LANSING, Mich. — Trump loyalists are expected to cement their takeover of Michigan’s Republican Party during its leadership vote Saturday, most likely elevating one of two election deniers whose failed bids for office in November were emblematic of the party’s midterm drubbing in the state.
Matthew DePerno, an election conspiracy theorist who is under investigation in a case involving voting equipment that was tampered with after the 2020 presidential race, is widely considered a front-runner from a field of 11 that includes no high-profile members of the Republican old guard.
His closest rival appears to be Kristina Karamo, another vocal champion of former President Donald Trump’s election falsehoods. Both lost resoundingly last fall: DePerno, in his run for attorney general, by 8 percentage points and Karamo by 14 points in the race for secretary of state.
The selection of either DePerno or Karamo would signal a recommitment to Trump as the state party’s north star, even though voters rejected many of his favored candidates in the midterms.
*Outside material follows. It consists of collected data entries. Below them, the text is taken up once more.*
Lemma choose_recognized training s :
  config_dict !! "training" = Some training →
  training !! "loss_type" = Some (VStr s) →
  s ∈ recognized_loss_types →
  ∃ l, choose_loss_function number_out_channels config_dict = Ok l.
Proof.
  intros Ht Hl Hs. rewrite (choose_loss_function_str training s Ht Hl).
  apply recognized_cases in Hs as [-> | [-> | [-> | ->]]]; cbn; eauto.
Qed.

Lemma choose_unrecognized training s :
  config_dict !! "training" = Some training →
  training !! "loss_type" = Some (VStr s) →
  s ∉ recognized_loss_types →
  choose_loss_function number_out_channels config_dict
  = Raise (IOError "Unrecognized loss type").
Proof.
  intros Ht Hl Hs. rewrite (choose_loss_function_str training s Ht Hl).
  rewrite recognized_cases in Hs. cbn zeta.
  destruct (String.eqb_spec s "dynDiceCELoss"); [tauto|].
  destruct (String.eqb_spec s "dynDiceCELoss_batch"); [tauto|].
  destruct (String.eqb_spec s "Batch_Dice"); [tauto|].
  destruct (String.eqb_spec s "Dice_Only"); [tauto|].
  done.
Qed.

End LossFacts.

(** C6. [choose_loss_function] raises exactly when the configured
    [config_dict['training']['loss_type']] is not one of the four strings
    (a [KeyError] when there is no such entry, the [IOError] otherwise), and
    returns a loss function for each of the four. *)
Theorem loss_type_raises (number_out_channels : Z)
    (config_dict : gmap string (gmap string value)) :
  let recognized :=
    ∃ s, configured_loss_type config_dict = Some (VStr s) ∧ s ∈ recognized_loss_types in
  ((∃ e, choose_loss_function number_out_channels config_dict = Raise e) ↔ ¬ recognized)
  ∧ ((∃ l, choose_loss_function number_out_channels config_dict = Ok l) ↔ recognized)
  ∧ (∀ v, configured_loss_type config_dict = Some v →
          ¬ (∃ s, v = VStr s ∧ s ∈ recognized_loss_types) →
          choose_loss_function number_out_channels config_dict
          = Raise (IOError "Unrecognized loss type")).
Proof.
  intros recognized.
  (* the function raises, or the loss type is recognized and it returns *)
  assert ((¬ recognized
           ∧ (∃ e, choose_loss_function number_out_channels config_dict = Raise e)
           ∧ ∀ v, configured_loss_type config_dict = Some v →
                  choose_loss_function number_out_channels config_dict
                  = Raise (IOError "Unrecognized loss type"))
          ∨ (recognized
             ∧ ∃ l, choose_loss_function number_out_channels config_dict = Ok l))
    as Hcases.
  { unfold recognized, configured_loss_type.
    destruct (config_dict !! "training") as [training|] eqn:Ht; cbn.
    2:{ left. rewrite choose_loss_function_no_training by done.
        split; [by intros (? & ? & _) | split; [eauto | done]]. }
    destruct (training !! "loss_type") as [v|] eqn:Hl.
    2:{ left. rewrite (choose_loss_function_no_loss_type _ _ training) by done.
        split; [by intros (? & ? & _) | split; [eauto | done]]. }
    assert ((∃ s, v = VStr s) ∨ (∀ s, v ≠ VStr s)) as [[s ->] | Hv]
      by (destruct v; eauto; right; done).
    - destruct (decide (s ∈ recognized_loss_types)) as [Hs | Hs].
      + right. split; [by exists s|]. by apply (choose_recognized _ _ training s).
      + left. rewrite (choose_unrecognized _ _ training s) by done.
        split; [by intros (? & [= <-] & ?) | split; [eauto | done]].
    - left. rewrite (choose_loss_function_not_str _ _ training v) by done.
      split; [|split; [eauto | done]].
      intros (s & [= ->] & _). by destruct (Hv s). }
  destruct Hcases as [(Hn & [e He] & Hio) | (Hr & [l Hl])].
  - split; [|split].
    + split; [done | eauto].
    + split; [intros [l Hl]; congruence | done].
    + intros v Hv _. eauto.
  - split; [|split].
    + split; [intros [e He]; congruence | done].
    + split; [done | eauto].
    + intros v Hv Hn. destruct Hn. destruct Hr as (s & Hs & Hin).
      exists s. split; [congruence | done].
Qed.

(** C5, as the code has it.  For each of the four loss types and every
    number of output channels the function returns the configuration of
    that type, and the four are pairwise distinct: [DiceCELoss] with the
    default [batch_version] (False) and with [batch_version=True], both with
    the configured [pow]; [DiceLossExtended] with smooth terms 1e-5,
    [squared_pred] False, [batch_version] True; [DiceLossExtended] with
    smooth terms 0, [squared_pred] False, [batch_version] False.  The two
    [DiceLossExtended] calls get sigmoid for at most one output channel and
    softmax for more; the two [DiceCELoss] calls get no activation argument. *)
Theorem loss_configurations (number_out_channels : Z)
    (config_dict : gmap string (gmap string value))
    (training : gmap string value) (loss_type : string) :
  config_dict !! "training" = Some training →
  training !! "loss_type" = Some (VStr loss_type) →
  let pow := pow_of training in
  let sigmoid := negb (1 <? number_out_channels)%Z in
  let softmax := (1 <? number_out_channels)%Z in
  let dice_ce := DiceCELoss None pow in
  let dice_ce_batch := DiceCELoss (Some true) pow in
  let batch_dice :=
    DiceLossExtended sigmoid softmax (VFloat (1 # 100000)) (VFloat (1 # 100000)) false true in
  let dice_only := DiceLossExtended sigmoid softmax (VInt 0) (VInt 0) false false in
  let chosen := choose_loss_function number_out_channels config_dict in
  (loss_type = "dynDiceCELoss" → chosen = Ok dice_ce)
  ∧ (loss_type = "dynDiceCELoss_batch" → chosen = Ok dice_ce_batch)
  ∧ (loss_type = "Batch_Dice" → chosen = Ok batch_dice)
  ∧ (loss_type = "Dice_Only" → chosen = Ok dice_only)
  ∧ NoDup [dice_ce; dice_ce_batch; batch_dice; dice_only]
  ∧ batch_version_of dice_ce = false
  ∧ batch_version_of dice_ce_batch = true
  ∧ activation_of batch_dice
    = Some (if (1 <? number_out_channels)%Z then Softmax else Sigmoid)
  ∧ activation_of dice_only
    = Some (if (1 <? number_out_channels)%Z then Softmax else Sigmoid)
  ∧ activation_of dice_ce = None
  ∧ activation_of dice_ce_batch = None.
Proof.
  intros Ht Hl pow sigmoid softmax dice_ce dice_ce_batch batch_dice dice_only chosen.
  unfold chosen. rewrite (choose_loss_function_str _ _ training loss_type Ht Hl).
  cbn zeta. fold pow sigmoid softmax dice_ce dice_ce_batch.
  repeat split; try (by intros ->).
  - rewrite !NoDup_cons, !elem_of_cons, !elem_of_nil.
    repeat split; try apply NoDup_nil_2; unfold dice_ce, dice_ce_batch, batch_dice, dice_only;
      intros H; repeat destruct H as [H | H]; done.
  - unfold batch_dice, sigmoid, softmax. by destruct (1 <? number_out_channels)%Z.
  - unfold dice_only, sigmoid, softmax. by destruct (1 <? number_out_channels)%Z.
Qed.

Lemma loss_configurations_witness :
  choose_loss_function 1 (example_config "Batch_Dice")
  = Ok (DiceLossExtended true false (VFloat (1 # 100000)) (VFloat (1 # 100000)) false true)
  ∧ choose_loss_function 3 (example_config "Dice_Only")
    = Ok (DiceLossExtended false true (VInt 0) (VInt 0) false false).
Proof.
  split.
  - refine (proj1 (proj2 (proj2 (loss_configurations 1 (example_config "Batch_Dice")
             _ "Batch_Dice" eq_refl eq_refl))) eq_refl).
  - refine (proj1 (proj2 (proj2 (proj2 (loss_configurations 3 (example_config "Dice_Only")
             _ "Dice_Only" eq_refl eq_refl)))) eq_refl).
Defined.

(** C5, as stated, fails: for the loss type "dynDiceCELoss" the function
    returns the same call for one and for two output channels, and that
    call has no activation argument. *)
Lemma loss_activation_not_by_channels :
  ¬ (∃ l1 l2,
       choose_loss_function 1 (example_config "dynDiceCELoss") = Ok l1
       ∧ choose_loss_function 2 (example_config "dynDiceCELoss") = Ok l2
       ∧ activation_of l1 = Some Sigmoid
       ∧ activation_of l2 = Some Softmax).
Proof.
  intros (l1 & l2 & H1 & H2 & A1 & A2).
  vm_compute in H1. injection H1 as <-. done.
Qed.

(** *** The optional keys of the configuration *)

(** The configuration that [run_training] has read, step by step. *)
Lemma read_configuration_inv (sys : os) (config_info : gmap string (gmap string value))
    (c : configuration) :
  read_configuration sys config_info = Ok c →
  ∃ training output,
    config_info !! "training" = Some training
    ∧ config_info !! "output" = Some output
    ∧ seg_labels c = seg_labels_of training
    ∧ len (seg_labels c) = Ok (nr_out_channels c)
    ∧ model_to_load_of sys training = Ok (model_to_load c)
    ∧ seed c = seed_of training
    ∧ determinism c = set_determinism_calls (seed c)
    ∧ out_model_dir_of sys output = Ok (out_model_dir c)
    ∧ out_cache_dir c = out_cache_dir_of output (out_model_dir c).
Proof.
  unfold read_configuration, getitem.
  destruct (config_info !! "training") as [training|]; [cbn|done].
  destruct (len (seg_labels_of training)) as [nr| |] eqn:Hlen; [cbn|done..].
  destruct (training !! "inplane_size") as [inplane|]; [cbn|done].
  destruct (add_list inplane _) as [patch| |]; [cbn|done..].
  destruct (training !! "spacing") as [sp|]; [cbn|done].
  destruct (model_to_load_of sys training) as [model| |] eqn:Hmodel; [cbn|done..].
  destruct (config_info !! "output") as [output|]; [cbn|done].
  destruct (out_model_dir_of sys output) as [dir| |] eqn:Hdir; [cbn|done..].
  destruct (mkdir sys _) as [[]| |]; [cbn|done..].
  intros [= <-]. by exists training, output.
Qed.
The fractured state GOP appears to have either purged or alienated more moderate voices and is now plotting a defiant course as the 2024 presidential election approaches.
Trump urged Republican delegates to back DePerno during a telephone rally Monday, saying that winning Michigan in 2024 was critical to his returning to the presidency.
MyPillow CEO Mike Lindell, who has sowed conspiracy theories about election fraud, also endorsed DePerno and showed up Friday night during a packed event to support him at The Nuthouse, a sports bar near the convention center. A vehicle with video billboards on its sides touting Karamo’s candidacy circled the bar outside.
A consultant for DePerno, Patrick Lee, declined to answer questions about the leadership vote or the status of a prosecutor’s inquiry into the voting machines breach. But DePerno, a lawyer who has maintained that he did not break the law, used the call with Trump to cast himself as an aggressive tactician who would return the state Republican Party to viability.
Karamo did not respond to requests for comment.
The party’s hard-right transformation has exasperated more traditional Republicans, who said in interviews that refusal to heed the lessons of the midterms would deepen the competition gap politically and financially between the GOP and Democrats in a battleground state.